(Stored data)
- - -
(* ===== verification/SchedRun.v ===== *)
(** * Runs of the scheduler

    Every operation that changes the state of a process implements one of the
    abstract steps below, and keeps the invariant [wf]: one process runs, the
    ready queue has exactly the READY processes, and a semaphore of value [-n]
    has exactly [n] processes in its queue. *)

From S2P Require Import Prelude.
From S2P Require Import Mem.
From S2P Require Import DList.
From S2P Require Import Layout.
From S2P Require Import Pages.
From S2P Require Import Sbi.
From S2P Require Import Timer.
From S2P Require Import Proc.
From S2P Require Import Kern.
From S2P Require Import Sched.
From S2P Require Import SchedRep.
From S2P Require Import SchedSpec.
#[local] Open Scope kern_scope.

(** Two abstract states that agree pointwise. *)
Record sys_eq (x y : sys) : Prop := {
  se_queue h : y_queue x h = y_queue y h;
  se_state p : y_state x p = y_state y p;
  se_val s : y_val x s = y_val y s;
  se_curr : y_curr x = y_curr y;
  se_timers : y_timers x = y_timers y;
}.

#[export] Instance sys_equiv : Equiv sys := sys_eq.

#[export] Instance sys_eq_Equivalence : Equivalence (≡@{sys}).
Proof.
  split.
  - intros x. by split.
  - intros x y []. by split.
  - intros x y z [A B C D E] [A' B' C' D' E']. split; congruence.
Qed.

(** ** The abstract steps *)

Section steps.
Context `{L : Layout}.

(** The process on top of the stack of ready processes runs. *)
Definition y_run_next (y : sys) : sys :=
  match y_ready y with
  | n :: rest => y_set_curr n (y_set_state n PROC_STATE_CURR (y_set_queue sym_ready_queue rest y))
  | [] => y
  end.

Definition y_push (p : Z) (y : sys) : sys :=
  y_set_state p PROC_STATE_READY (y_set_queue sym_ready_queue (p :: y_ready y) y).

Inductive sop :=
| Yield                    (* [sched_resched] while the caller can run *)
| Block (state : Z)        (* the caller goes to SLEEP or WAIT_CHILD *)
| Exit                     (* the caller becomes a zombie *)
| Wake (p : Z)             (* [p] is woken from SLEEP or WAIT_CHILD, or is new *)
| SemWait (s : Z)
| SemSignal (s : Z).

(** The new state, and the switch (from, to) if there is one. *)
Definition y_step (o : sop) (y : sys) : sys * option (Z * Z) :=
  let next := hd nullptr (y_ready y) in
  match o with
  | Yield => (y, Some (y_curr y, y_curr y))
  | Block st => (y_run_next (y_set_state (y_curr y) st y), Some (y_curr y, next))
  | Exit => (y_run_next (y_set_state (y_curr y) PROC_STATE_ZOMBIE y), Some (nullptr, next))
  | Wake p =>
      (y_push p (if y_state y p =? PROC_STATE_SLEEP
                 then y_set_timers (cancel_tmr (proc_timer p) (y_timers y)) y else y), None)
  | SemWait s =>
      let y1 := y_set_val s (y_val y s - 1) y in
      if 0 <? y_val y s then (y1, None)
      else (y_run_next (y_set_state (y_curr y) PROC_STATE_WAIT_SEM
              (y_set_queue s (y_queue y s ++ [y_curr y]) y1)), Some (y_curr y, next))
  | SemSignal s =>
      let y1 := y_set_val s (y_val y s + 1) y in
      match y_queue y s with
      | p :: rest => if y_val y s <? 0 then (y_push p (y_set_queue s rest y1), None) else (y1, None)
      | [] => (y1, None)
      end
  end.
End steps.

Section run.
Context `{PA : PageAllocator} `{L : Layout} `{C : Code} `{FW : Firmware} {FWOK : FirmwareOk FW} `{MC : Machine}.
Context (procs sems : list Z).
Context (HO : objs_ok procs sems).
Context (Hmany : Z.of_nat (length procs) <= PROC_TABLE_SIZE).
- - -
▶ What needs to be done
Each record is to be restated word for word.

▶ Answer box
(* ===== verification/SchedRun.v ===== *)
(** * Runs of the scheduler

    Every operation that changes the state of a process implements one of the
    abstract steps below, and keeps the invariant [wf]: one process runs, the
    ready queue has exactly the READY processes, and a semaphore of value [-n]
    has exactly [n] processes in its queue. *)

From S2P Require Import Prelude.
From S2P Require Import Mem.
From S2P Require Import DList.
From S2P Require Import Layout.
From S2P Require Import Pages.
From S2P Require Import Sbi.
From S2P Require Import Timer.
From S2P Require Import Proc.
From S2P Require Import Kern.
From S2P Require Import Sched.
From S2P Require Import SchedRep.
From S2P Require Import SchedSpec.
#[local] Open Scope kern_scope.

(** Two abstract states that agree pointwise. *)
Record sys_eq (x y : sys) : Prop := {
  se_queue h : y_queue x h = y_queue y h;
  se_state p : y_state x p = y_state y p;
  se_val s : y_val x s = y_val y s;
  se_curr : y_curr x = y_curr y;
  se_timers : y_timers x = y_timers y;
}.

#[export] Instance sys_equiv : Equiv sys := sys_eq.

#[export] Instance sys_eq_Equivalence : Equivalence (≡@{sys}).
Proof.
  split.
  - intros x. by split.
  - intros x y []. by split.
  - intros x y z [A B C D E] [A' B' C' D' E']. split; congruence.
Qed.

(** ** The abstract steps *)

Section steps.
Context `{L : Layout}.

(** The process on top of the stack of ready processes runs. *)
Definition y_run_next (y : sys) : sys :=
  match y_ready y with
  | n :: rest => y_set_curr n (y_set_state n PROC_STATE_CURR (y_set_queue sym_ready_queue rest y))
  | [] => y
  end.

Definition y_push (p : Z) (y : sys) : sys :=
  y_set_state p PROC_STATE_READY (y_set_queue sym_ready_queue (p :: y_ready y) y).

Inductive sop :=
| Yield                    (* [sched_resched] while the caller can run *)
| Block (state : Z)        (* the caller goes to SLEEP or WAIT_CHILD *)
| Exit                     (* the caller becomes a zombie *)
| Wake (p : Z)             (* [p] is woken from SLEEP or WAIT_CHILD, or is new *)
| SemWait (s : Z)
| SemSignal (s : Z).

(** The new state, and the switch (from, to) if there is one. *)
Definition y_step (o : sop) (y : sys) : sys * option (Z * Z) :=
  let next := hd nullptr (y_ready y) in
  match o with
  | Yield => (y, Some (y_curr y, y_curr y))
  | Block st => (y_run_next (y_set_state (y_curr y) st y), Some (y_curr y, next))
  | Exit => (y_run_next (y_set_state (y_curr y) PROC_STATE_ZOMBIE y), Some (nullptr, next))
  | Wake p =>
      (y_push p (if y_state y p =? PROC_STATE_SLEEP
                 then y_set_timers (cancel_tmr (proc_timer p) (y_timers y)) y else y), None)
  | SemWait s =>
      let y1 := y_set_val s (y_val y s - 1) y in
      if 0 <? y_val y s then (y1, None)
      else (y_run_next (y_set_state (y_curr y) PROC_STATE_WAIT_SEM
              (y_set_queue s (y_queue y s ++ [y_curr y]) y1)), Some (y_curr y, next))
  | SemSignal s =>
      let y1 := y_set_val s (y_val y s + 1) y in
      match y_queue y s with
      | p :: rest => if y_val y s <? 0 then (y_push p (y_set_queue s rest y1), None) else (y1, None)
      | [] => (y1, None)
      end
  end.
End steps.

Section run.
Context `{PA : PageAllocator} `{L : Layout} `{C : Code} `{FW : Firmware} {FWOK : FirmwareOk FW} `{MC : Machine}.
Context (procs sems : list Z).
Context (HO : objs_ok procs sems).
Context (Hmany : Z.of_nat (length procs) <= PROC_TABLE_SIZE).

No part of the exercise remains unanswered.